=== Stored data entries ===
▶

(* ===== verification/OrderingMemory.v ===== *)
(** OrderingMemory: the in-memory driver working on a single unit, and the crash proof of
    tests/proofs on it, at every size and on every clock. *)
From S2P Require Import Prelude Queue Conformance Ordering Memory MemoryFacts ConformanceProps.

(** ** The driver with one unit *)

(** the unit of the test: every task costs one, so the gate is open *)
Record lane (ts : list Task) (q : Z) (o : option lease_on) (u : unit) : Prop := {
  ln_key : key u = tkey;
  ln_tasks : tasks u = ts;
  ln_work : ts ≠ [];
  ln_len : length (enqAt u) = length ts;
  ln_next : nextSeq u = q;
  ln_few : (length ts <= q <= many)%Z;
  ln_unit : Forall (λ t, Cost t = 1%Z) ts;
  ln_cost : pendingCost u = length ts;
  ln_gate : threshold u = 1%Z;
  ln_open : eligible u = true;
  ln_lease : match o with
    | None => claimedBy u = ""
    | Some l => claimedBy u ≠ "" ∧ cu_Key (lo_handle l) = tkey ∧
        claimedBy u = cu_Worker (lo_handle l) ∧ lease u = cu_Lease (lo_handle l) ∧
        leaseDur u = lo_dur l ∧ leaseExpires u = lo_till l
    end;
}.

Definition memory_solo (b : Backend) (ts : list Task) (q : Z) (o : option lease_on) : Prop :=
  b_threshold b = 1%Z ∧
  ((ts = [] ∧ q = 0%Z ∧ o = None ∧ units b = ∅) ∨
   ∃ u, units b = {[tkey := u]} ∧ lane ts q o u).

Lemma few_in_i64 x : (0 <= x <= many + 1)%Z → i64 x = x.
Proof. intros Hx. apply i64_id. unfold in_i64, int64_min, int64_max, many in *. lia. Qed.

Lemma range_one e b u : order_ok e → units b = {[tkey := u]} → range_units e b = [tkey].
Proof.
  intros He Hu. unfold range_units. apply Permutation_singleton_r. rewrite (He _), Hu.
  by rewrite dom_singleton_L, elements_singleton.
Qed.

Lemma put_one u u' b : units b = {[tkey := u]} → units (put_unit tkey u' b) = {[tkey := u']}.
Proof. intros Hu. cbn [put_unit set_units units]. rewrite Hu. apply insert_singleton_eq. Qed.

Lemma lane_enqueue now p ts q o u :
  (0 <= q < many)%Z → lane ts q o u →
  lane (ts ++ [mkTask q p 1]) (q + 1) o (enqueue_unit now p 1 u).
Proof.
  intros Hq [Hk Ht Hw Hl Hn Hf Hc Hp Hg Ho Hle].
  assert (i64 (pendingCost u + 1) = length ts + 1)%Z as Hpc
    by (rewrite Hp; apply few_in_i64; lia).
  split; cbn [enqueue_unit key tasks enqAt nextSeq pendingCost threshold eligible claimedBy lease
    leaseDur leaseExpires]; try done.
  - by rewrite Ht, Hn.
  - by destruct ts.
  - rewrite !length_app, Hl. done.
  - rewrite Hn. apply few_in_i64. lia.
  - rewrite length_app. cbn [length]. lia.
  - apply Forall_app. by repeat constructor.
  - rewrite Hpc, length_app. cbn [length]. lia.
  - by destruct (_ <=? _)%Z.
Qed.

Lemma lane_first now p b :
  b_threshold b = 1%Z → lane [mkTask 0 p 1] 1 None (enqueue_unit now p 1 (new_unit tkey b)).
Proof.
  intros Hb. split; try done; cbn.
  - by repeat constructor.
  - rewrite Hb. done.
Qed.

Lemma memory_solo_enqueue e p b ts q :
  order_ok e → (0 ≤ q < many)%Z → memory_solo b ts q None →
  ∃ b', Enqueue e tkey p 1 b = (b', Ok q) ∧ memory_solo b' (ts ++ [mkTask q p 1]) (q + 1) None.
Proof.
  intros _ Hq [Hb [(-> & -> & _ & Hu)|(u & Hu & Hl)]]; eexists; unfold Enqueue.
  - rewrite Hu, lookup_empty. split; [done|]. split; [done|]. right. eexists.
    split; [|by apply lane_first]. cbn [put_unit set_units units]. by rewrite Hu, insert_empty.
  - rewrite Hu, lookup_singleton_eq. cbn [from_option id]. rewrite (ln_next _ _ _ _ Hl).
    split; [done|]. split; [done|]. right. eexists.
    split; [by eapply put_one|by apply lane_enqueue].
Qed.

Lemma memory_solo_claim e w d b ts q :
  order_ok e → w ≠ "" → ts ≠ [] → memory_solo b ts q None →
  ∃ b' c i, Claim e w d b = (b', Ok (Some c)) ∧
    memory_solo b' ts q (Some (mkLeaseOn c d (env_now e i + d) 0)).
Proof.
  intros He Hw Hts [Hb [(-> & _)|(u & Hu & Hl)]]; [done|].
  unfold Claim. rewrite (range_one e b u He Hu), Hu. cbn [claim_scan].
  rewrite lookup_singleton_eq. unfold claimable.
  rewrite (ln_open _ _ _ _ Hl), (ln_tasks _ _ _ _ Hl).
  pose proof (ln_lease _ _ _ _ Hl) as Hc. cbn beta iota in Hc.
  rewrite !bool_decide_true, bool_decide_false by done. cbn [andb negb].
  eexists _, _, 0. split; [done|]. split; [done|]. right. eexists.
  split; [cbn [units]; apply insert_singleton_eq|].
  destruct Hl. split; try done.
Qed.

Lemma held_lane b u ts q l :
  units b = {[tkey := u]} → lane ts q (Some l) u →
  cu_Key (lo_handle l) = tkey ∧ held (lo_handle l) b = Some u.
Proof.
  intros Hu Hl. destruct (ln_lease _ _ _ _ Hl) as (_ & Hk & Hw & Hle & _).
  split; [done|]. unfold held. rewrite Hk, Hu, lookup_singleton_eq.
  by rewrite !bool_decide_true by done.
Qed.

Lemma memory_solo_drain e max b ts q l :
  (0 < max)%Z → memory_solo b ts q (Some l) →
  ∃ b', Drain e (lo_handle l) max b = (b', Ok (take (Z.to_nat max) ts)) ∧
    memory_solo b' ts q (Some (saw (Nat.min (Z.to_nat max) (length ts)) l)).
Proof.
  intros Hm [Hb [(_ & _ & [=] & _)|(u & Hu & Hl)]]. exists b. split.
  2:{ split; [done|]. right. exists u. split; [done|]. by destruct Hl. }
  destruct (held_lane b u ts q l Hu Hl) as [_ Hh]. unfold Drain.
  rewrite Hh, (ln_tasks _ _ _ _ Hl). destruct (Z.ltb_spec (length ts) max).
  - rewrite (proj2 (Z.ltb_ge _ _)) by lia. by rewrite Nat2Z.id, !take_ge by lia.
  - by rewrite (proj2 (Z.ltb_ge _ _)) by lia.
Qed.

(** what an acknowledgement leaves of the unit's queue, and its cost *)
Lemma lane_scan i ts q o u :
  lane ts q o u →
  ack_scan i (tasks u) (pendingCost u) =
    (length (take_while (through i) ts), Z.of_nat (length (drop_while (through i) ts))) ∧
  drop (length (take_while (through i) ts)) ts = drop_while (through i) ts ∧
  Forall (λ t, Cost t = 1%Z) (drop_while (through i) ts) ∧
  length ts = length (take_while (through i) ts) + length (drop_while (through i) ts).
Proof.
  intros Hl. pose proof (take_drop_while (through i) ts) as Hsplit.
  pose proof (ln_unit _ _ _ _ Hl) as Hone. rewrite <- Hsplit, Forall_app in Hone.
  destruct Hone as [H1 H2]. pose proof (f_equal length Hsplit) as Hlen. rewrite length_app in Hlen.
  pose proof (ln_few _ _ _ _ Hl) as Hf. split_and!; [|apply drop_while_drop|done|done].
  rewrite (ln_tasks _ _ _ _ Hl), (ln_cost _ _ _ _ Hl), <- (few_in_i64 (length ts)) by lia.
  rewrite ack_scan_spec, (unit_costs _ H1), few_in_i64 by lia. f_equal. lia.
Qed.

Lemma memory_solo_ack e i b ts q c d x n :
  memory_solo b ts q (Some (mkLeaseOn c d x n)) →
  ∃ b', match drop_while (through i) ts with
        | [] => Ack e c i b = (b', Ok false)
        | rest => Ack e c i b = (b', Ok true) ∧
            ∃ j, memory_solo b' rest q (Some (mkLeaseOn c d (env_now e j + d) 0))
        end.
Proof.
  intros [Hb [(_ & _ & [=] & _)|(u & Hu & Hl)]].
  destruct (held_lane b u ts q _ Hu Hl) as [Hk Hh]. cbn [lo_handle] in Hk, Hh.
  destruct (lane_scan i ts q _ u Hl) as (Hs & Hd & Hone & Hlen).
  unfold Ack. rewrite Hh, Hs, (ln_tasks _ _ _ _ Hl), Hd.
  rewrite bool_decide_false by (rewrite (ln_len _ _ _ _ Hl); lia).
  cbv zeta. cbn [tasks set_attempts set_queue].
  destruct (drop_while (through i) ts) as [|t rest].
  { rewrite bool_decide_true by done. by eexists. }
  rewrite bool_decide_false by done. unfold recompute. cbn [enqAt set_attempts set_queue].
  destruct (drop _ (enqAt u)) as [|t0 ats] eqn:Hat.
  { apply (f_equal length) in Hat. rewrite length_drop, (ln_len _ _ _ _ Hl) in Hat.
    cbn [length] in Hat, Hlen. lia. }
  cbn [threshold pendingCost set_queue set_attempts]. rewrite (ln_gate _ _ _ _ Hl).
  rewrite (proj2 (Z.leb_le 1 _)) by (cbn [length]; lia). cbn [orb eligible].
  eexists. split; [done|]. exists 1. split; [done|]. right. eexists. rewrite Hk.
  split; [by eapply put_one|]. apply (f_equal length) in Hat.
  rewrite length_drop, (ln_len _ _ _ _ Hl) in Hat.
  destruct Hl. split; cbn; try done; [cbn in Hat, Hlen |- *; lia..|].
  destruct ln_lease0 as (? & ? & ? & ? & Hdur & _). by rewrite Hdur.
Qed.

Lemma memory_solo_reap e t b ts q l :
  order_ok e → (lo_till l < t)%Z → memory_solo b ts q (Some l) →
  ∃ b', ReapExpired e t b = (b', (1, 0, None)%Z) ∧ memory_solo b' ts q None.
Proof.
  intros He Ht [Hb [(_ & _ & [=] & _)|(u & Hu & Hl)]].
  unfold ReapExpired. rewrite (range_one e b u He Hu). cbn [reap_scan].
  rewrite Hu, lookup_singleton_eq. unfold reap_unit.
  pose proof (ln_lease _ _ _ _ Hl) as (Hne & Hk & _ & _ & _ & Hx).
  rewrite (bool_decide_false _ Hne), Hx, (proj2 (Z.ltb_lt _ _) Ht). cbn [negb andb].
  assert (eligible (unclaim u) = true) as -> by apply Hl.
  rewrite !andb_false_r. cbn [andb]. eexists. split; [done|]. split; [done|]. right. eexists.
  split; [by eapply put_one|]. by destruct Hl.
Qed.

#[export] Instance Memory_Solo : Solo Backend.
Proof.
  refine {| solo := memory_solo; good := order_ok |}.
  - intros. by apply memory_solo_enqueue.
  - intros. by apply memory_solo_claim.
  - intros e max s ts q l _ Hm Hs. by apply memory_solo_drain.
  - intros e i s ts q c d x n _ _ Hs. by eapply memory_solo_ack.
  - intros e t s ts q l He _ Ht Hs. by eapply memory_solo_reap.
Defined.

(** C36: The crash proof, at every size (tests/proofs/ordering_test.go has ten tasks and a
    crash after three).  On the in-memory driver, whatever the order of map iterations and
    whatever a clock shows that does not go back from one call to the next, the test passes
    for any number [n] of tasks and any crash point [k < n]: worker A acknowledges [k] tasks
    and crashes, the reaper takes its lease back, worker B finishes, and the tasks processed
    are exactly the [n] enqueued, each once, in order. *)
Theorem memory_survives_a_crash (w : nat → Env) (n k : nat) (b : Backend) :
  (∀ i, order_ok (w i)) → forward w → k < n → (n ≤ many)%Z →
  ∃ st, orderingUnderCrash memory_factory w n k (0, b) = Pass (tt, st).
Proof.
  intros Hw Hf Hk Hn. apply orderingUnderCrash_pass; [done..|].
  split; [done|]. left. by split_and!.
Qed.

(** A clock that advances by a millisecond at each call, and stands still within it. *)
Definition stepping (i : nat) : Env := env_at (1000 * Second + i * Millisecond).

Lemma stepping_forward : forward stepping.
Proof. intros i a. cbn [stepping env_at env_now]. unfold Millisecond. lia. Qed.

Lemma memory_survives_a_crash_witness :
  forward stepping ∧
  ∃ st, TestOrderingUnderCrash memory_factory stepping (0, New (mkOptions 0 0 0)) = Pass (tt, st).
Proof.
  split; [apply stepping_forward|].
  apply (memory_survives_a_crash stepping 10 3); [by intros i l|apply stepping_forward|lia|done].
Defined.
(* ===== verification/Postgres.v ===== *)
(** Postgres: the Postgres driver (internal/postgres/backend.go over schema.sql).  A
    database is a record of its tables; each SQL statement of the driver is a function from
    tables to tables and rows; a method is the sequence of round trips the driver makes,
    each of which may fail as the environment says.  What the server alone decides (the
    text form of uuids, the collation, interval arithmetic in floats) is a parameter. *)
From S2P Require Import Prelude Queue Routing.

(** What the code relies on of the server. *)
Class PgService := {
  uuid_in : string → option string;      (* [$n::uuid]: the canonical text, if valid *)
  text_lt : string → string → bool;      (* the collation of text columns *)
  epoch_ns : Z → duration;               (* EXTRACT(EPOCH FROM d), as nanoseconds *)
}.

(** ** Tables (schema.sql) *)

(** A row of [work_units]; its primary key is the map's key.  [option]: nullable. *)
Record wrow := mkRow {
  pending_cost : Z;
  next_seq : Z;
  threshold : Z;
  max_wait_ms : Z;
  eligible : bool;
  claimed_by : option string;
  lease_token : option string;
  lease_ms : option Z;
  lease_expires : option time;
  oldest_pending_at : option time;
  flush_deadline : option time;
}.

Record trow := mkTRow {
  t_key : WorkUnitKey;
  t_seq : Z;
  t_payload : bytes;
  t_cost : Z;
  t_attempts : Z;
  t_enqueued_at : time;
}.

Record drow := mkDRow {
  d_task : trow;
  d_failed_at : time;
  d_reason : string;
}.

Record db := mkDb {
  work_units : gmap WorkUnitKey wrow;
  tasks : list trow;                      (* rows, in insertion order *)
  dead_letters : list drow;
  tenant_config : gmap string (Z * Z);    (* ws ↦ threshold, max_wait_ms *)
}.

Definition empty_db (tc : gmap string (Z * Z)) : db := mkDb ∅ [] [] tc.

Definition set_row (k : WorkUnitKey) (w : wrow) (d : db) : db :=
  mkDb (<[k := w]> (work_units d)) (tasks d) (dead_letters d) (tenant_config d).

Definition set_tasks (ts : list trow) (d : db) : db :=
  mkDb (work_units d) ts (dead_letters d) (tenant_config d).

(** ** SQL pieces *)

Definition int4 (x : Z) : bool := (- 2 ^ 31 <=? x)%Z && (x <=? 2 ^ 31 - 1)%Z.
Definition int8 (x : Z) : bool := (int64_min <=? x)%Z && (x <=? int64_max)%Z.

(** [x * interval '1 ms'] *)
Definition interval_ms (x : Z) : duration := (x * Millisecond)%Z.

Definition out_of_range : string := "integer out of range".

(** A statement: an error that leaves the tables as they were, or the new tables and the
    rows it returns. *)
Definition stmt (A : Type) : Type := db → string + db * A.

(** [WHERE ws=$1 AND sess=$2 AND peer=$3] *)
Definition of_unit (k : WorkUnitKey) (d : db) : list trow :=
  filter (λ t, t_key t = k) (tasks d).

(** [min(c)] over rows: NULL when there is none *)
Definition sql_min (l : list Z) : option Z :=
  match l with [] => None | x :: l => Some (foldl Z.min x l) end.

(** [min_enq + max_wait_ms * interval '1 ms'] of a nullable time *)
Definition flush_at (w : wrow) (min_enq : option time) : option time :=
  (λ t, t + interval_ms (max_wait_ms w))%Z <$> min_enq.

(** [head.min_enq IS NOT NULL AND head.min_enq + ... <= now()] *)
Definition aged (now : time) (o : option time) : bool :=
  match o with Some t => (t <=? now)%Z | None => false end.

Section driver.
Context `{PgService}.

(** *** Enqueue *)

(** the upsert of [work_units]; [None]: a numeric overflow *)
Definition upsert (now : time) (t wait cost : Z) (o : option wrow) : option wrow :=
  match o with
  | None =>
      Some (mkRow cost 0 t wait (t <=? cost)%Z None None None None
              (Some now) (Some (now + interval_ms wait)%Z))
  | Some w =>
      let pc := (pending_cost w + cost)%Z in
      if int8 pc && int8 (next_seq w + 1) then
        let revive := (pending_cost w =? 0)%Z in
        Some (mkRow pc (next_seq w + 1) (threshold w) (max_wait_ms w)
                ((threshold w <=? pc)%Z || eligible w)
                (claimed_by w) (lease_token w) (lease_ms w) (lease_expires w)
                (if revive then Some now else oldest_pending_at w)
                (if revive then Some (now + interval_ms (max_wait_ms w))%Z
                 else flush_deadline w))
      else None
  end.

Definition enqueue_stmt (now : time) (k : WorkUnitKey) (t wait cost : Z) (p : bytes) : stmt Z :=
  λ d,
    if negb (int4 t && int4 wait) then inl out_of_range
    else
      match upsert now t wait cost (work_units d !! k) with
      | None => inl out_of_range
      | Some w =>
          if negb (int4 cost) then inl out_of_range
          else if existsb (λ t, bool_decide (t_seq t = next_seq w)) (of_unit k d)
          then inl "duplicate key"
          else inr (set_tasks (tasks d ++ [mkTRow k (next_seq w) p cost 0 now]) (set_row k w d),
                    next_seq w)
      end.

(** *** Claim *)

Definition key_lt (a b : WorkUnitKey) : bool :=
  if bool_decide (Workspace a = Workspace b) then
    if bool_decide (Session a = Session b) then text_lt (Peer a) (Peer b)
    else text_lt (Session a) (Session b)
  else text_lt (Workspace a) (Workspace b).
(** what a committed failure report did to the shard [d]: the head of the unit may have
    become its next dead letter *)
Definition failed (c : ClaimedUnit) (q : Z) (d d' : db) : Prop :=
  db_ok n h d' ∧ frame h (cu_Key c) d d' ∧ same_shape d (cu_Key c) d' ∧ holds d' c = false ∧
  ((pending d' (cu_Key c) = pending d (cu_Key c) ∧ dead_letters d' = dead_letters d) ∨
   ∃ t ts now reason, pending d (cu_Key c) = to_task t :: ts ∧ t_seq t = q ∧ t_key t = cu_Key c ∧
     pending d' (cu_Key c) = ts ∧ dead_letters d' = dead_letters d ++ [mkDRow t now reason]).

Definition fail_ends (c : ClaimedUnit) (q : Z) (d : db) (x : nat * db * res ()) : Prop :=
  match x.2 with
  | Ok _ => failed c q d x.1.2
  | Err (ErrDriver _) => True
  | _ => False
  end.

(** the report that only frees the unit *)
Lemma unlease_run c q d d1 i w :
  issued h c → work_units d !! cu_Key c = Some w → db_ok n h d1 → work_units d1 = work_units d →
  same_view h d d1 → dead_letters d1 = dead_letters d →
  fail_ends c q d (exec e (λ _ : time, unlease_stmt (cu_Key c)) (i, d1)).
Proof.
  intros Hc Hw Hok1 Hw1 Hs1 Hdl. rewrite exec_quiet by done.
  destruct (unlease_stmt_spec n h d1 Hok1 (po_canonical _ _ _ Hb) c w Hc)
    as (d' & Hst & H1 & H2 & H3 & H4 & H5 & H6); [by rewrite Hw1|].
  rewrite Hst. unfold fail_ends, failed. cbn [fst snd]. split_and!; try done.
  - eapply frame_trans; [by apply same_view_frame|done].
  - intros k' Hk'. destruct (H3 k' Hk') as [?|?]; [by left|right; by rewrite <- Hw1].
  - left. rewrite H4, H6. split; [apply Hs1|done].
Qed.

(** the head another statement reads is the row whose attempts were bumped *)
Lemma head_cost k q d d1 t0 t ts :
  db_ok n h d → same_view h d d1 → t0 ∈ of_unit k d → t_seq t0 = q →
  of_unit k d1 = t :: ts → q = t_seq t → t_cost t = t_cost t0.
Proof.
  intros Hok [Hp _] Ht0 Hq0 Hk1 Hqt. specialize (Hp k). cbn [pending db_View] in Hp.
  rewrite Hk1 in Hp. destruct (unit_rows_from n h d Hok k) as [b0 Hb0].
  apply list_elem_of_lookup in Ht0 as [i Hi].
  pose proof (rows_from_lookup _ _ _ _ Hb0 Hi) as Hsi.
  assert ((to_task <$> of_unit k d) !! 0 = Some (to_task t)) as Hhd by (by rewrite <- Hp).
  apply list_lookup_fmap_Some in Hhd as (th & Hth & Hhead).
  pose proof (rows_from_lookup _ _ _ _ Hb0 Hhead) as Hsh.
  assert (t_seq t = t_seq th) as Hts by (by apply (f_equal Seq) in Hth).
  assert (i = 0) as -> by lia. rewrite Hhead in Hi. injection Hi as ->.
  by apply (f_equal Cost) in Hth.
Qed.

Lemma fail_tx_run c q reason mt d :
  shards b !! route b (cu_Key c) = Some d → issued h c → holds d c = true →
  fail_ends c q d (fail_tx e c q reason mt (env_now e 0) (1, d)).
Proof.
  intros Hd Hc Hh. pose proof (po_db _ _ _ Hb _ _ Hd) as Hok.
  pose proof (po_canonical _ _ _ Hb) as Hcan. set (k := cu_Key c) in *.
  destruct (holds_row h c d Hcan Hc Hh) as (w & Hw & _). fold k in Hw.
  unfold fail_tx, mbind, prog_bind, tx_exec. fold k.
  rewrite (checkLease_run c d), Hh by done. rewrite exec_quiet by done.
  pose proof (attempt_stmt_spec n h d Hok Hcan k q) as Hatt.
  destruct (attempt_stmt k q d) as [msg|[d1 [[a cost]|]]].
  - done.
  - destruct Hatt as (Hok1 & Hw1 & Hs1 & Hdl & t0 & Ht0 & Hq0 & Hc0 & _).
    destruct (mt <=? a)%Z; [|by eapply unlease_run]. rewrite exec_quiet by done.
    destruct (of_unit k d1) as [|t ts] eqn:Hk1.
    { pose proof (proj1 Hs1 k) as Hp. cbn [pending db_View] in Hp. rewrite Hk1 in Hp.
      symmetry in Hp. apply fmap_nil_inv in Hp. rewrite Hp in Ht0. by apply elem_of_nil in Ht0. }
    rewrite (head_stmt_spec n h d1 Hok1 k t ts Hk1).
    destruct (Z.eqb_spec q (t_seq t)) as [Hqt|]; [|by eapply unlease_run].
    pose proof (head_cost k q d d1 t0 t ts Hok Hs1 Ht0 Hq0 Hk1 Hqt) as Hcost.
    rewrite exec_quiet by done. rewrite Hqt, <- Hc0, <- Hcost.
    destruct (bury_stmt_spec n h d1 Hok1 (po_n _ _ _ Hb) Hcan (env_now e 0) c reason t ts w Hc)
      as (d' & Hbury & H1 & H2 & H3 & H4 & H5 & H6); [by rewrite Hw1|done|].
    fold k in Hbury. rewrite Hbury. unfold fail_ends, failed. cbn [fst snd]. split_and!; try done.
    + eapply frame_trans; [by apply same_view_frame|done].
    + intros k' Hk'. destruct (H3 k' Hk') as [?|?]; [by left|right; by rewrite <- Hw1].
    + right. exists t, (to_task <$> ts), (env_now e 0), reason. split_and!; [|done| |done|].
      * fold k. rewrite <- (proj1 Hs1 k). cbn [pending db_View]. by rewrite Hk1.
      * assert (t ∈ of_unit k d1) as Hin by (rewrite Hk1; by constructor).
        by apply list_elem_of_filter in Hin as [? _].
      * by rewrite H6, Hdl.
  - destruct Hatt as [-> _].
    apply (unlease_run c q d d _ w Hc Hw Hok eq_refl (same_view_refl _ _) eq_refl).
Qed.

Lemma pg_fail_law c q reason :
  issued h c →
  let r := Fail e c q reason b in
  pg_ok n h r.1 ∧
  if holds b c then
    (frame h (cu_Key c) b r.1 ∧ holds r.1 c = false ∧ r.2 = Ok tt ∧
     (pending r.1 (cu_Key c) = pending b (cu_Key c) ∨
      ∃ t ts, pending b (cu_Key c) = t :: ts ∧ Seq t = q ∧ pending r.1 (cu_Key c) = ts)) ∨
    (same_view h b r.1 ∧ ∃ msg, r.2 = Err (ErrDriver msg))
  else same_view h b r.1 ∧ r.2 = Err ErrLeaseLost.
Proof.
  intros Hc. destruct (pg_shard n h b (cu_Key c) Hb) as [d Hd].
  rewrite (holds_shard _ d b c), (pending_shard _ d) by done.
  destruct (holds d c) eqn:Hh.
  - pose proof (fail_tx_run c q reason (maxTries b) d Hd Hc Hh) as Hr. unfold fail_ends in Hr.
    destruct (fail_tx _ _ _ _ _ _ _) as [[j d'] r] eqn:Hrun. cbn [fst snd] in Hr. unfold Fail. rewrite (routed_tx _ _ _ _ _ _ Hd Hrun).
    destruct r as [[]|[| | |msg]|]; try done; cbn [fst snd].
    + destruct Hr as (H1 & H2 & H3 & H4 & H5). split; [by eapply pg_keep|left]. split_and!.
      * by eapply lift_frame.
      * by rewrite (holds_set _ d), decide_True by done.
      * done.
      * rewrite (pending_set _ d), decide_True by done.
        destruct H5 as [[Hp _]|(t & ts & ? & ? & Hp & Heq & _ & Hp' & _)]; [by left|].
        right. by exists (to_task t), ts.
    + split; [done|right]. split; [auto with plq|by eexists].
  - unfold Fail. erewrite routed_tx; [|exact Hd|].
    2:{ unfold fail_tx, mbind, prog_bind. rewrite (checkLease_run c d), Hh by done. done. }
    cbn [fst snd]. split_and!; auto with plq.
Qed.
(** the tenant lookup changes nothing but the cache, and yields a positive threshold *)
Lemma tenant_get_spec ws :
  let '(b1, i, (t, wait)) := tenant_get e ws b in
  shards b1 = shards b ∧ maxTries b1 = maxTries b ∧ pg_ok n h b1 ∧ (0 < t)%Z.
Proof.
  unfold tenant_get. destruct (cache b !! ws) as [[t wait]|] eqn:Hc.
  { split_and!; try done. by eapply (po_cache _ _ _ Hb). }
  destruct (pg_shard n h b (mkKey ws "" "") Hb) as [d Hd]. unfold route in Hd. simpl in Hd.
  unfold on_shard. rewrite Hd, exec_quiet by done. cbn [tenant_stmt].
  rewrite set_shard_same by done.
  set (v := match tenant_config d !! ws with Some (t, waitMs) => _ | None => _ end).
  assert (0 < v.1)%Z as Hv.
  { unfold v. destruct (tenant_config d !! ws) as [[t m]|] eqn:Ht.
    - by eapply (do_tenants _ _ _ (po_db _ _ _ Hb _ _ Hd)).
    - apply (po_default _ _ _ Hb). }
  fold v. destruct v as [t wait]. split_and!; [done..| |done].
  destruct Hb as [? ? ? ? ? Hcache ? ? ?]. split; try done.
  intros ws' t' m'. simpl. intros [[<- [= <- <-]]|[_ Hl]]%lookup_insert_Some; [done|by eapply Hcache].
Qed.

◀

=== WORK INSTRUCTION ===
In the entries above, find the line with "flush_deadline : option time;" and the line with "(** ** SQL pieces *)", then restate word for word both of them and every line between, with nothing more.

=== OUTPUT OF THE TASK ===
  flush_deadline : option time;
}.

Record trow := mkTRow {
  t_key : WorkUnitKey;
  t_seq : Z;
  t_payload : bytes;
  t_cost : Z;
  t_attempts : Z;
  t_enqueued_at : time;
}.

Record drow := mkDRow {
  d_task : trow;
  d_failed_at : time;
  d_reason : string;
}.

Record db := mkDb {
  work_units : gmap WorkUnitKey wrow;
  tasks : list trow;                      (* rows, in insertion order *)
  dead_letters : list drow;
  tenant_config : gmap string (Z * Z);    (* ws ↦ threshold, max_wait_ms *)
}.

Definition empty_db (tc : gmap string (Z * Z)) : db := mkDb ∅ [] [] tc.

Definition set_row (k : WorkUnitKey) (w : wrow) (d : db) : db :=
  mkDb (<[k := w]> (work_units d)) (tasks d) (dead_letters d) (tenant_config d).

Definition set_tasks (ts : list trow) (d : db) : db :=
  mkDb (work_units d) ts (dead_letters d) (tenant_config d).

(** ** SQL pieces *)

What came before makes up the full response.